One of the most frequent complaints from the Otaku community is about the American versions of Anime theme songs. When a show is licensed in America, often by Viz or the recently booming Funimation, it passed by a marketing team. That team takes it upon themselves to find ways to make it more appealing and acceptable to American audiences. Sometimes they go too far, and the show get’s neutered to such an absurd degree it becomes the central talking point for those who are against the licensing of Japanese programming. This was the case with One Piece. 4Kids licensed One Piece and several other shows including Yu-Gi-Oh, and Shaman King. They wanted to make sure that One Piece was kid friendly, meaning they didn’t want to have anything that could be deemed offensive in the show at all. As a result we got changes like all guns turned into weapons that closely resembled super soakers. Sanji no longer smoked. He instead sucked on a lollipop. All of the blood was removed. It makes the people who were already fans of the show wonder if 4Kids knew what show they were attaining.
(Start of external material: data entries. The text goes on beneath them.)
(** The loop of [TimeoutMessages] ends after the first element it unlinks, as
    the one of [UnlockMessages]: this is that element. *)
Fixpoint find_timeout (timeoutTime : Z) (l : list MemoryMessageEntry) : option MemoryMessageEntry :=
  match l with
  | [] => None
  | value :: l' =>
      if f64_leb (score value) (f64_of_Z timeoutTime) then Some value
      else find_timeout timeoutTime l'
  end.

Definition TimeoutMessages (env : Env) (queue : string) (cache : MemoryCache) :
    MemoryCache * result (list string) :=
  match pool_get (processingQueues cache) queue with
  | None => (cache, ([], None))
  | Some l =>
      match find_timeout (Unix (Now env)) l with
      | None => (cache, ([], None))
      | Some value =>
          let value := set_score Min value in
          let '(l', _) := removeEntry value (Some l) in
          let cache := with_processing (<[queue := l']> (processingQueues cache)) cache in
          (with_queues (insert_in (queues cache) queue value) cache, ([id value], None))
      end
  end.

Definition Insert (queue : string) (messages : list Message) (cache : MemoryCache) :
    MemoryCache * result (list string) :=
  if existsb (fun message => negb (String.eqb (Queue message) queue)) messages then
    (cache, ([], Some (ErrorString "invalid queue to insert data")))
  else
    let insertions :=
      List.filter (fun message => negb (isPresentOnAnyPool cache queue (ID message))) messages in
    (with_queues
       (foldl (fun qs message => insert_in qs (Queue message) (createEntry message))
          (queues cache) insertions) cache,
     (map ID insertions, None)).

(** The loop of [ListQueues] over the bindings of the selected map. *)
Fixpoint list_queues_loop `{Glob} (pattern : string) (l : list (string * List))
    (result : list string) : outcome (list string) :=
  match l with
  | [] => Ret result
  | (_, None) :: l' => list_queues_loop pattern l' result
  | (queue, Some elements) :: l' =>
      obind (MatchGlob queue pattern) (fun matches =>
        list_queues_loop pattern l'
          (if matches && negb (Nat.eqb (length elements) 0) then (result ++ [queue])%list
           else result))
  end.

Definition ListQueues `{Glob} (env : Env) (pattern : string) (poolType : PoolType)
    (cache : MemoryCache) : outcome (result (list string)) :=
  obind (list_queues_loop pattern (map_range (env_order env) (pool_map poolType cache)) [])
    (fun result => Ret (result, None)).

Definition IsProcessing (queue i : string) (cache : MemoryCache) : result bool :=
  (isPresentOnPool (processingQueues cache) queue i, None).

(** A missing key reads as the empty string. *)
Definition Get (key : string) (cache : MemoryCache) : result string :=
  (default "" (keys cache !! key), None).

Definition Set_ (key value : string) (cache : MemoryCache) : MemoryCache * option error :=
  ({| queues := queues cache; processingQueues := processingQueues cache;
      lockAckQueues := lockAckQueues cache; lockNackQueues := lockNackQueues cache;
      keys := <[key := value]> (keys cache) |}, None).

#[export] Instance MemoryCache_Cache `{Glob} : Cache MemoryCache := {
  cache_MakeAvailable := fun _ => MakeAvailable;
  cache_IsProcessing := IsProcessing;
  cache_PullMessages := PullMessages;
  cache_TimeoutMessages := TimeoutMessages;
  cache_LockMessage := LockMessage;
  cache_UnlockMessages := UnlockMessages;
  cache_ListQueues := ListQueues;
  cache_Insert := fun _ => Insert;
  cache_Remove := fun _ => Remove;
  cache_Flush := fun _ => Flush;
  cache_Get := fun _ => Get;
  cache_Set := fun _ => Set_
}.

(** ** Invariants *)

(** The ids a queue has in one pool, and in the four pools. *)
Definition ids_in (p : Pool) (queue : string) : list string :=
  id <$> entries (pool_get p queue).

Definition all_ids (c : MemoryCache) (queue : string) : list string :=
  ids_in (queues c) queue ++ ids_in (processingQueues c) queue ++
  ids_in (lockAckQueues c) queue ++ ids_in (lockNackQueues c) queue.

(** Each message of a queue is in at most one pool, at most once. *)
Definition cache_unique (c : MemoryCache) : Prop := forall queue, NoDup (all_ids c queue).

(** A list sorted by score, smallest first. *)
Definition sorted_list (l : list MemoryMessageEntry) : Prop :=
  StronglySorted (fun x y => f64_leb (score x) (score y) = true) l.

(** No score is a NaN, in any pool. *)
Definition no_nan (l : list MemoryMessageEntry) : Prop :=
  Forall (fun e => f64_is_nan (score e) = false) l.

Definition pool_sorted (p : Pool) : Prop :=
  forall queue, sorted_list (entries (pool_get p queue)) /\ no_nan (entries (pool_get p queue)).

(** Every list of every pool is sorted. *)
Definition cache_sorted (c : MemoryCache) : Prop :=
  forall poolType, pool_sorted (pool_map poolType c).

(** The pool a message is in. *)
Definition mem_where_is (c : MemoryCache) (queue i : string) : option PoolType :=
  if isPresentOnPool (queues c) queue i then Some PRIMARY_POOL
  else if isPresentOnPool (processingQueues c) queue i then Some PROCESSING_POOL
  else if isPresentOnPool (lockAckQueues c) queue i then Some LOCK_ACK_POOL
  else if isPresentOnPool (lockNackQueues c) queue i then Some LOCK_NACK_POOL
  else None.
The greatest offense, however, is when the theme songs are changed. This is not a universal truth, but more often than not when an Anime is going to air on American television, they will create a new theme song for the show. When they do that, any vestiges of the original songs are removed. The new songs end up following the same repetitious style of song creation that plague most American cartoons. This is the case with Dragonball Z and  Digimon. The flow of the songs actually flow around stating the names of the show. The Pokemon theme goes so far as to incorporate the tagline into the song: “Gotta Catch ‘em all.” This adds to the collector mentality of the children watching the programming. Once it becomes engrained in them, the child is then able to direct their parents money towards the Pokemon Videogames, Manga, and cards. They have to catch them all. It’s in the song.

Coinciding with that, when an Anime comes to America, the unique animate intro is often replaced with clips from the show. It’s like they are creative miniature movie trailers by letting the viewer know what they are about the see. The American opening theme song for Dragonball Z goes so far to have clips from the Dragonball Z Movie: World’s Strongest. Supposedly the clips were more exciting to the American marketing team.

It’s practices like these that keep Anime out of the mainstream in America. By removing creative layers of the programming, Anime is being forced into the familiar box of American cartoons. This is not an across the board practice. Cartoon Network has aired Anime on its Adult Swim time slot for years. They used to have an entire section of their programming entitled Toonami where they showed dubbed versions of popular Anime like Gundam Wing and Outlaw Star. But even then, Anime still only ever had niche appeal. For it to become recognized by non-Anime fans, who I call no-takus, Anime needs to be treated with the same respect that any serialized drama receives on AMC or Fox. Otherwise it’s just advertising to sell more toys.